### ACTIVITY
Retype, word for word, every line from the one holding "print_bool (fPerUserPrivdrop f)." through the one holding "print_server (fServer f)" in the entries below, both included, and only those lines.

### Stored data
#[local] Hint Resolve parseString_safe parseStringArray_safe parseBool_safe : core.

Ltac kv_safe := repeat first [case_bool_decide; [apply safe_bind; [auto|done]|] | done].

Lemma applyKV_safe f cur key v : safe (applyKV f cur key v).
Proof.
  assert (Hl : forall A (xs : list A) e g, (forall x, safe (g x)) -> safe (update_last (E:=kvErr) e xs g)).
  { intros A xs e g Hg. unfold update_last. destruct (rev xs); [done|]. apply safe_bind; [apply Hg|done]. }
  destruct f as [se lo sh us], cur; cbn [applyKV]; [done| | | |]; (apply safe_bind; [|done]).
  - destruct se. unfold applyServerKV. kv_safe.
  - destruct lo. unfold applyLogKV. kv_safe.
  - apply Hl. intros []. unfold applyShareKV. kv_safe.
  - apply Hl. intros []. unfold applyUserKV. kv_safe.
Qed.

Lemma HasPrefix_len s p : HasPrefix s p = true -> len p <= len s.
Proof. unfold HasPrefix. case_bool_decide as H; [|done]. intros _. unfold len. rewrite <- H at 1. rewrite length_take. lia. Qed.

Lemma HasPrefix_inv s p : HasPrefix s p = true -> exists t, s = p ++ t.
Proof.
  unfold HasPrefix. case_bool_decide as H; [|done]. intros _. exists (drop (length p) s). rewrite <- H at 1. by rewrite take_drop.
Qed.

Lemma brackets2 line : HasPrefix line (lit "[[") = true -> HasSuffix line (lit "]]") = true -> 4 <= len line.
Proof.
  intros [t ->]%HasPrefix_inv [u Hu]%HasPrefix_inv. destruct t as [|a [|b t]]; [discriminate Hu| |].
  - cbn in Hu. discriminate Hu.
  - rewrite len_app, !len_cons. change (len (lit "[[")) with 2. pose proof (len_nonneg t). lia.
Qed.

Lemma brackets1 line : HasPrefix line (lit "[") = true -> HasSuffix line (lit "]") = true -> 2 <= len line.
Proof.
  intros [t ->]%HasPrefix_inv [u Hu]%HasPrefix_inv. destruct t as [|a t]; [discriminate Hu|].
  rewrite len_app, !len_cons. change (len (lit "[")) with 1. pose proof (len_nonneg t). lia.
Qed.

Lemma decode_line_safe st raw : safe (decode_line st raw).
Proof.
  destruct st as [f cur]. unfold decode_line. set (line := TrimSpace _). case_bool_decide; [done|].
  destruct (HasPrefix line (lit "[[")) eqn:H2.
  - destruct (HasSuffix line (lit "]]")) eqn:Hs; [|done]. cbn [negb].
    pose proof (brackets2 line H2 Hs).
    rewrite (slice_Ok line 2) by lia. cbn [mbind outcome_bind]. destruct f. done.
  - destruct (HasPrefix line (lit "[")) eqn:H1.
    + destruct (HasSuffix line (lit "]")) eqn:Hs; [|done]. cbn [negb].
      pose proof (brackets1 line H1 Hs).
      rewrite (slice_Ok line 1) by lia. done.
    + destruct (Cut line _) as [[k v]|]; [|done]. case_bool_decide; [done|].
      pose proof (applyKV_safe f cur (TrimSpace k) (TrimSpace v)). by destruct (applyKV _ _ _ _).
Qed.

Lemma decode_lines_safe st n ls : safe (decode_lines st n ls).
Proof.
  revert st n. induction ls as [|l ls IH]; intros st n; [done|]. cbn [decode_lines].
  pose proof (decode_line_safe st l). destruct (decode_line st l); [apply IH|done|done].
Qed.

(** Reading a configuration file never panics, whatever its permissions and
    its content; and a file others may write or read, or the group may write, is
    refused before a byte of it is read. *)
Theorem parse_file_total (mode : option Z) (content : option bytes) :
  safe (ParseFile mode content) /\
  forall m, mode = Some m -> Z.land m 0x17 <> 0 -> ParseFile mode content = Err TooPermissive.
Proof.
  split; [|by intros m -> Hm; cbn [ParseFile]; rewrite (proj2 (Z.eqb_neq _ _))].
  unfold ParseFile. destruct mode as [m|]; [|done]. destruct (negb _); [done|]. destruct content as [c|]; [|done]. apply safe_bind.
  - unfold decodeTOML. destruct (take_while _ _) as [ls ok]. pose proof (decode_lines_safe (noFile, secRoot) 1 (map dropCR ls)).
    destruct (decode_lines _ _ _) as [[f cur]|[n e]|]; [by destruct ok|done|done].
  - intros f _. apply safe_bind; [|done]. induction (fUsers f) as [|u us IH]; [done|]. cbn [decode_hashes].
    case_bool_decide; [by apply safe_bind|]. destruct (hex_decode _); [|done]. destruct (negb _); [done|]. by apply safe_bind.
Qed.

(** ** What an operator writes is what the server reads

    A printer of the TOML subset: the specification the reader is measured
    against.  Strings hold any bytes. *)

Definition esc (c : Byte.byte) : bytes :=
  if bool_decide (c = quote) then [ch "\"; quote] else
  if bool_decide (c = ch "\") then [ch "\"; ch "\"] else
  if bool_decide (c = z2b 10) then [ch "\"; ch "n"] else
  if bool_decide (c = z2b 9) then [ch "\"; ch "t"] else
  if bool_decide (c = z2b 13) then [ch "\"; ch "r"] else [c].
Definition body (s : bytes) : bytes := concat (map esc s).
Definition print_string (s : bytes) : bytes := quote :: body s ++ [quote].
Definition print_bool (b : bool) : bytes := if b then lit "true" else lit "false".
Fixpoint print_items (l : list bytes) : bytes :=
  match l with [] => [] | [s] => print_string s | s :: l => print_string s ++ lit ", " ++ print_items l end.
Definition print_array (l : list bytes) : bytes := lit "[" ++ print_items l ++ lit "]".

Definition kv (key : string) (v : bytes) : bytes := lit key ++ lit " = " ++ v.
Definition opt {A} (key : string) (print : A -> bytes) (v : option A) : list bytes :=
  match v with Some v => [kv key (print v)] | None => [] end.

Definition print_server (f : FileServer) : list bytes :=
  lit "[server]" :: opt "listen" print_string (fListen f) ++ opt "netbios" print_bool (fNetbios f) ++
  opt "mdns" print_bool (fMDNS f) ++ opt "encryption" print_string (fEncryption f) ++
  opt "signing" print_string (fSigning f) ++ opt "durable_timeout" print_string (fDurableTimeout f) ++
  opt "state_dir" print_string (fStateDir f) ++ opt "per_user_privdrop" print_bool (fPerUserPrivdrop f).
Definition print_log (f : FileLog) : list bytes :=
  lit "[log]" :: opt "level" print_string (fLevel f) ++ opt "format" print_string (fFormat f).
Definition print_share (s : FileShare) : list bytes :=
  [lit "[[share]]"; kv "name" (print_string (fsName s)); kv "path" (print_string (fsPath s));
   kv "read_only" (print_bool (fsReadOnly s)); kv "guest_ok" (print_bool (fsGuestOK s))].
Definition print_user (u : FileUser) : list bytes :=
  [lit "[[user]]"; kv "name" (print_string (fuName u)); kv "nt_hash" (print_string (fuNTHashHex u));
   kv "system_user" (print_string (fuSystemUser u))] ++ opt "allow_shares" print_array (fuAllowShares u).
Definition print_lines (f : File) : list bytes :=
  print_server (fServer f) ++ print_log (fLog f) ++ concat (map print_share (fShares f)) ++ concat (map print_user (fUsers f)).
Definition print_file (f : File) : bytes := concat (map (fun l => l ++ [z2b 10]) (print_lines f)).

(** Graphical ASCII: neither end of the encoding of a space. *)
Definition hard (c : Byte.byte) : bool := (0x21 <=? b2z c) && (b2z c <=? 0x7E).

Lemma head_not_hard (l : list bytes) : forallb (fun sp => match sp with x :: _ => negb (hard x) | [] => false end) l = true ->
  forall c s, hard c = true -> filter (fun sp => HasPrefix (c :: s) sp = true) l = [].
Proof.
  intros Hl c s Hc. induction l as [|sp l IH]; [done|]. cbn [forallb] in Hl. apply andb_prop in Hl as [Hx Hl]. rewrite filter_cons_False; [by apply IH|].
  destruct sp as [|x sp]; [done|]. intros [t Ht]%HasPrefix_inv. injection Ht as -> _. by rewrite Hc in Hx.
Qed.

Lemma trim_left_hard fuel c s : hard c = true ->
  trim_left fuel spaces (c :: s) = c :: s /\ trim_left fuel (map (@rev _) spaces) (c :: s) = c :: s.
Proof. intros Hc. destruct fuel; [done|]. cbn [trim_left]. by rewrite !head_not_hard by (done || by vm_compute). Qed.

(** Text that starts and ends with graphical characters. *)
Definition solid (s : bytes) : Prop := exists c d t u, s = c :: t /\ rev s = d :: u /\ hard c = true /\ hard d = true.

Lemma solid_intro c m d : hard c = true -> hard d = true -> solid (c :: m ++ [d]).
Proof. intros. exists c, d, (m ++ [d]), (rev m ++ [c]). cbn [rev]. by rewrite rev_app_distr. Qed.

Lemma solid_app s m t : solid s -> solid t -> solid (s ++ m ++ t).
Proof.
  intros (c & _ & s' & _ & -> & _ & Hc & _) (_ & d & _ & u & _ & Hr & _ & Hd).
  exists c, d, (s' ++ m ++ t), (u ++ rev (m) ++ rev (c :: s')). split_and!; try done. by rewrite !rev_app_distr, Hr, <- (assoc_L (++)).
Qed.

Lemma trims_solid s fuel : solid s ->
  trim_left fuel spaces s = s /\ trim_left fuel (map (@rev _) spaces) (rev s) = rev s.
Proof.
  intros (c & d & t & u & -> & Hr & Hc & Hd). rewrite Hr. split; [by apply trim_left_hard|by apply trim_left_hard].
Qed.

Lemma TrimSpace_solid s : solid s -> TrimSpace s = s.
Proof.
  intros Hs. unfold TrimSpace. rewrite (proj1 (trims_solid s _ Hs)), (proj2 (trims_solid s _ Hs)). apply rev_involutive.
Qed.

### SOLUTION TO THE PROBLEM
  opt "state_dir" print_string (fStateDir f) ++ opt "per_user_privdrop" print_bool (fPerUserPrivdrop f).
Definition print_log (f : FileLog) : list bytes :=
  lit "[log]" :: opt "level" print_string (fLevel f) ++ opt "format" print_string (fFormat f).
Definition print_share (s : FileShare) : list bytes :=
  [lit "[[share]]"; kv "name" (print_string (fsName s)); kv "path" (print_string (fsPath s));
   kv "read_only" (print_bool (fsReadOnly s)); kv "guest_ok" (print_bool (fsGuestOK s))].
Definition print_user (u : FileUser) : list bytes :=
  [lit "[[user]]"; kv "name" (print_string (fuName u)); kv "nt_hash" (print_string (fuNTHashHex u));
   kv "system_user" (print_string (fuSystemUser u))] ++ opt "allow_shares" print_array (fuAllowShares u).
Definition print_lines (f : File) : list bytes :=
  print_server (fServer f) ++ print_log (fLog f) ++ concat (map print_share (fShares f)) ++ concat (map print_user (fUsers f)).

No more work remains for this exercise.